_Dataset extract:_
(* ===== verification/GptWrite.v ===== *)
(** Rewriting a GUID partition table: what the two copies hold at every point.

    [side_at] reads a copy of the table from an image; [read_side] returns
    it, [make_header] produces sectors it accepts, and the two groups of
    writes of [write_pair] keep one copy readable throughout. *)
From S2P Require Import Prelude Errors Endian Crc Host Device FileUtil Safety Durable Gpt.
#[local] Open Scope Z_scope.

(** ** A copy of the table in an image *)

Definition side_at (img : bytes) (ss lba : Z) : Result RawSide :=
  let total := zlen img / ss in
  if total <=? lba then fail corrupt "GPT header LBA is outside device"
  else
    let h := slice img (lba * ss) ss in
    if negb (bool_decide (slice h 0 8 = SIG)) then Ok (no_signature lba h)
    else
      let s := header_fields lba h in
      if bad_header_size s ss then fail corrupt "invalid GPT header size"
      else if negb (current_lba s =? lba)
      then fail corrupt "GPT header current-LBA field does not match its location"
      else if bad_entry_geometry s then fail corrupt "unreasonable GPT entry geometry"
      else
        let nbytes := entry_count s * entry_size s in
        if max_entry_bytes <? nbytes then fail corrupt "GPT entry array too large"
        else
          let sectors := (nbytes + ss - 1) / ss in
          if (total <=? entries_lba s) || (total - entries_lba s <? sectors)
          then fail corrupt "GPT entry array lies outside device"
          else
            let e := slice img (entries_lba s * ss) nbytes in
            let s := with_entries e (crc32_sum e =? read_le32 h 88) s in
            let? _ := validate_side_geometry s total ss in
            Ok s.

Lemma header_fields_count lba h : 0 <= entry_count (header_fields lba h) /\
  0 <= entry_size (header_fields lba h) /\ 0 <= entries_lba (header_fields lba h).
Proof.
  unfold header_fields. cbn [entry_count entry_size entries_lba].
  pose proof (read_le_bound 4 h 80). pose proof (read_le_bound 4 h 84).
  pose proof (read_le_bound 8 h 72). unfold in_width in *. lia.
Qed.
(* ===== verification/Mbr.v ===== *)
(** MBR partition tables (include/fsx/mbr.hpp, src/partition/mbr.cpp).

    The undo sector is published durably before sector 0 is written. *)
From S2P Require Import Prelude Ranges Errors Endian Host Device Uuid FileUtil Safety Durable.
From stdpp Require Import sorting.
#[local] Open Scope Z_scope.

Record Partition := mkPartition {
  index : Z;
  bootable : bool;
  type : Z;
  first_lba : Z;
  sectors : Z
}.
Definition last_lba (p : Partition) : Z :=
  if sectors p =? 0 then first_lba p else first_lba p + sectors p - 1.

Record Table := mkTable {
  signature_ok : bool;
  protective : bool;
  hybrid : bool;
  disk_signature : Z;
  partitions : list Partition
}.

Record MutationOptions := mkOptions {
  allow_block_device : bool;
  backup_sector_path : string
}.

Definition PART_OFF : Z := 446.

Definition read_sector (dev : BlockDevice) : M bytes := read_exact dev 0 512.

(** One round of the loop of [decode]. *)
Definition entry (b : bytes) (i : Z) : list Partition :=
  let o := PART_OFF + i * 16 in
  let type := byte_at b (o + 4) in
  let count := read_le32 b (o + 12) in
  if (type =? 0) || (count =? 0) then []
  else [mkPartition (i + 1) (byte_at b o =? 0x80) type (read_le32 b (o + 8)) count].

Definition is_protective (p : Partition) : bool := type p =? 0xee.

Definition decode (b : bytes) : Result Table :=
  if zlen b <? 512 then fail corrupt "MBR sector truncated"
  else
    let ps := concat (entry b <$> [0; 1; 2; 3]) in
    let protect := zlen (filter (fun p => is_protective p = true) ps) in
    let nonprotect := zlen (filter (fun p => is_protective p = false) ps) in
    Ok (mkTable ((byte_at b 510 =? 0x55) && (byte_at b 511 =? 0xaa))
          (0 <? protect) ((0 <? protect) && (0 <? nonprotect)) (read_le32 b 440) ps).

(** The ranges [validate] collects. *)
Fixpoint collect (ps : list Partition) (disk_sectors : Z) : Result (list (Z * Z)) :=
  match ps with
  | [] => Ok []
  | p :: ps =>
      if sectors p =? 0 then collect ps disk_sectors
      else if disk_sectors <=? last_lba p
      then fail invalid_argument "MBR partition exceeds disk"
      else
        let? rs := collect ps disk_sectors in
        Ok (if type p =? 0xee then rs else (first_lba p, last_lba p) :: rs)
  end.

Definition validate (t : Table) (disk_sectors : Z) : Result unit :=
  let? rs := collect (partitions t) disk_sectors in
  if neighbours_overlap (merge_sort pair_le rs)
  then fail invalid_argument "MBR partitions overlap"
  else Ok tt.

Definition read_table (dev : BlockDevice) : M Table :=
  b ← read_sector dev;
  t ← lift (decode b);
  if negb (signature_ok t) then failM unsupported "not an MBR partition table" else mret t.

(** The sector with the entry's first sector and count replaced. *)
Definition set_entry (b : bytes) (index first sectors : Z) : bytes :=
  let off := PART_OFF + (index - 1) * 16 in
  write_le32 (write_le32 b (off + 8) first) (off + 12) sectors.

(** The part of [resize_partition] under the destructor of [Cleanup]. *)
Definition publish_undo (temp path : string) (orig : bytes) : M unit :=
  backup ← create_file temp 512;
  write_exact backup 0 orig;;
  flush backup;;
  publish_file_noreplace temp path "MBR undo sector".

Definition resize_partition (dev : BlockDevice) (index first sectors : Z) (o : MutationOptions)
    : M unit :=
  if (index <? 1) || (4 <? index) || (sectors =? 0)
  then failM invalid_argument "invalid MBR resize arguments"
  else if bool_decide (backup_sector_path o = "")
  then failM invalid_argument "MBR mutation requires --backup-sector=FILE"
  else
    require_disk_offline_for_write dev;;
    ds ← inspect_device_safety dev;
    if block_device ds && negb (allow_block_device o)
    then failM unsafe "MBR mutation on block device requires --allow-block-device"
    else
      b ← read_sector dev;
      old ← lift (decode b);
      if negb (signature_ok old) then failM corrupt "MBR signature invalid"
      else if protective old || hybrid old
      then failM unsafe "refusing MBR mutation on protective/hybrid GPT media; use GPT commands"
      else if byte_at b (PART_OFF + (index - 1) * 16 + 4) =? 0
      then failM not_found "MBR partition entry unused"
      else
        let b := set_entry b index first sectors in
        nt ← lift (decode b);
        let ss := if logical_sector (geometry dev) =? 0 then 512 else logical_sector (geometry dev) in
        lift (validate nt (size_bytes (geometry dev) / ss));;
        orig ← read_sector dev;
        u ← random_uuid_v4;
        let temp := backup_sector_path o +:+ ".part." +:+ format_uuid u in
        r ← attempt (publish_undo temp (backup_sector_path o) orig);
        match r with
        | Err e => unlink_ignored temp;; raise e
        | Ok _ => write_exact dev 0 b;; flush dev
        end.

Definition restore_sector (dev : BlockDevice) (path : string) (allow : bool) : M unit :=
  require_disk_offline_for_write dev;;
  ds ← inspect_device_safety dev;
  if block_device ds && negb allow
  then failM unsafe "MBR restore on block device requires --allow-block-device"
  else
    b ← open_read path;
    if negb (size_bytes (geometry b) =? 512)
    then failM corrupt "MBR backup must contain exactly one 512-byte sector"
    else
      sec ← read_exact b 0 512;
      match decode sec with
      | Ok t =>
          if negb (signature_ok t) then failM corrupt "MBR backup sector is invalid"
          else write_exact dev 0 sec;; flush dev
      | Err _ => failM corrupt "MBR backup sector is invalid"
      end.

(** ** Decoding and checking *)

Lemma collect_spec ps n :
  match collect ps n with
  | Ok rs =>
      Forall (fun p => sectors p <> 0 -> last_lba p < n) ps /\
      rs = (fun p => (first_lba p, last_lba p)) <$>
             filter (fun p => sectors p <> 0 /\ type p <> 0xee) ps
  | Err e => code e = invalid_argument
  end.
Proof.
  induction ps as [|p ps IH]; [by split; [apply Forall_nil|]|]. cbn [collect].
  destruct (Z.eqb_spec (sectors p) 0) as [E|E].
  { destruct (collect ps n); [|done]. destruct IH as [H1 ->]. split.
    - apply Forall_cons. by split.
    - rewrite filter_cons_False by intuition. done. }
  destruct (Z.leb_spec n (last_lba p)); [done|].
  destruct (collect ps n) as [rs|]; cbn [bindR]; [|done]. destruct IH as [H1 ->]. split.
  - apply Forall_cons. by split.
  - destruct (Z.eqb_spec (type p) 0xee).
    + rewrite filter_cons_False by intuition. done.
    + rewrite filter_cons_True by intuition. done.
Qed.

Lemma decode_partitions b t : decode b = Ok t -> partitions t = concat (entry b <$> [0; 1; 2; 3]).
Proof.
  unfold decode. destruct (zlen b <? 512); [done|]. cbv zeta.
  set (ps := concat _). clearbody ps. by intros [= <-].
Qed.

(** The partitions of [t] lie on the disk and, protective ones apart, do not
    share a sector. *)
Definition table_ok (t : Table) (disk_sectors : Z) : Prop :=
  Forall (fun p => sectors p <> 0 -> last_lba p < disk_sectors) (partitions t) /\
  ForallOrdPairs apart_ranges
    ((fun p => (first_lba p, last_lba p)) <$>
       filter (fun p => sectors p <> 0 /\ type p <> 0xee) (partitions t)).

Definition counts_ok (t : Table) : Prop := Forall (fun p => 0 <= sectors p) (partitions t).

Lemma decode_counts b t : decode b = Ok t -> counts_ok t.
Proof.
  unfold decode. destruct (zlen b <? 512); [done|]. cbv zeta. intros [= <-]. unfold counts_ok.
  cbn [partitions]. assert (H : forall i, Forall (fun p => 0 <= sectors p) (entry b i)).
  { intros i. unfold entry. case_match; [by apply Forall_nil|].
    apply Forall_singleton. apply (read_le_bound 4). }
  cbn [fmap list_fmap concat]. rewrite !Forall_app. by split_and!.
Qed.

Lemma validate_ok t n : counts_ok t -> validate t n = Ok tt -> table_ok t n.
Proof.
  intros Hc. unfold validate. pose proof (collect_spec (partitions t) n) as H.
  destruct (collect _ _) as [rs|]; cbn [bindR]; [|done]. destruct H as [H1 ->].
  destruct (neighbours_overlap _) eqn:E; [done|]. intros _. split; [done|].
  apply sorted_overlap_spec in E; [done|].
  apply Forall_fmap. apply list.Forall_forall. intros p Hp.
  apply list_elem_of_filter in Hp as [[Hp1 _] Hp2].
  unfold counts_ok in Hc. rewrite list.Forall_forall in Hc. specialize (Hc p Hp2).
  cbn. unfold last_lba. rewrite (proj2 (Z.eqb_neq _ _) Hp1). lia.
Qed.

(** ** The undo file *)

(** The file that [path] durably names holds exactly [data], durably. *)
Definition saved (path : string) (data : bytes) (next : Z) (h : Host) : Prop :=
  exists fd f, next <= fd /\ h_durable_names h !! path = Some fd /\
    h_files h !! fd = Some f /\ f_durable f = data /\ f_pending f = [].

Lemma saved_device d path data next h h' :
  fd_ d < next -> saved path data next h -> only_device d h h' -> saved path data next h'.
Proof.
  intros Hd (fd & f & Hn & H1 & H2 & H3) (A1 & _ & A3 & _).
  exists fd, f. rewrite A3, A1 by lia. done.
Qed.

Lemma publish_undo_spec temp path orig h :
  temp <> path -> zlen orig = 512 ->
  wp (publish_undo temp path orig) h (fun o h' => o <> OutOfFuel /\ fresh_only h h' /\
    (o = Ret tt -> saved path orig (h_next h) h')).
Proof.
  intros Hne Hz. unfold publish_undo. apply wp_bind.
  eapply wp_mono; [by apply create_file_spec|]. intros o h1 (Hne1 & Hfr1 & Hdn1 & Hd).
  destruct o as [out|e|s|]; cbn [carry]; [|by split_and!..].
  destruct (Hd out eq_refl) as (Hfd & Hw & Hn1 & Hlt). rewrite <-Hfd.
  assert (Hfail : forall (o : Outcome unit) h', aborted o -> only_device out h1 h' ->
    o <> OutOfFuel /\ fresh_only h h' /\ (o = Ret tt -> saved path orig (fd_ out) h')).
  { intros o h' Ho Hod. split; [by destruct o|]. split; [|by intros ->].
    eapply fresh_only_device; [|exact Hfr1|exact Hod]. lia. }
  eapply wp_group_write; [exact Hw|lia| |by intros; eapply Hfail].
  intros h2 Hw2 Hod2. cbn [app] in Hw2. eapply wp_group_flush; [exact Hw2| |].
  2: { intros o h' Ho Hod _. eapply Hfail; [done|by eapply only_device_trans]. }
  intros h3 Hw3 Hod3. assert (Hod : only_device out h1 h3) by (by eapply only_device_trans).
  assert (Hfr3 : fresh_only h h3) by (eapply fresh_only_device; [|exact Hfr1|exact Hod]; lia).
  eapply wp_mono; [by apply publish_spec|]. intros o h4 (Hne4 & Hno & _ & Hok & _).
  split; [done|]. split; [by eapply fresh_only_trans, fresh_only_names|].
  intros ->. destruct (Hok eq_refl) as (fd & _ & Ht & _ & Hdur & _).
  destruct Hod as (_ & On & _). rewrite On, Hn1, lookup_insert_eq in Ht. injection Ht as <-.
  destruct Hw3 as [(f & [Hf _] & [Hfd3 Hp] & Hc) _ _].
  exists (fd_ out), f. split_and!; [lia|congruence|destruct Hno as (-> & _); done| |].
  - rewrite Hfd3. unfold put_all. cbn [foldl fst snd].
    apply list_eq. intros i. rewrite lookup_splice by (rewrite ?zlen_zeros; lia).
    rewrite decide_False by lia. case_decide.
    + by rewrite Nat.sub_0_r.
    + rewrite (proj2 (lookup_ge_None orig i)) by (unfold zlen in *; lia).
      apply lookup_ge_None. unfold zeros. rewrite length_replicate. lia.
  - destruct (f_pending f) as [|p ps]; [done|]. apply Forall_cons in Hp as [(a & b & Hin & _) _].
    by apply elem_of_nil in Hin.
Qed.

_Instructions to follow:_ Each line above that has the word "pose" must be copied.

_Answer to this task:_
  pose proof (read_le_bound 4 h 80). pose proof (read_le_bound 4 h 84).
  pose proof (read_le_bound 8 h 72). unfold in_width in *. lia.
  intros Hc. unfold validate. pose proof (collect_spec (partitions t) n) as H.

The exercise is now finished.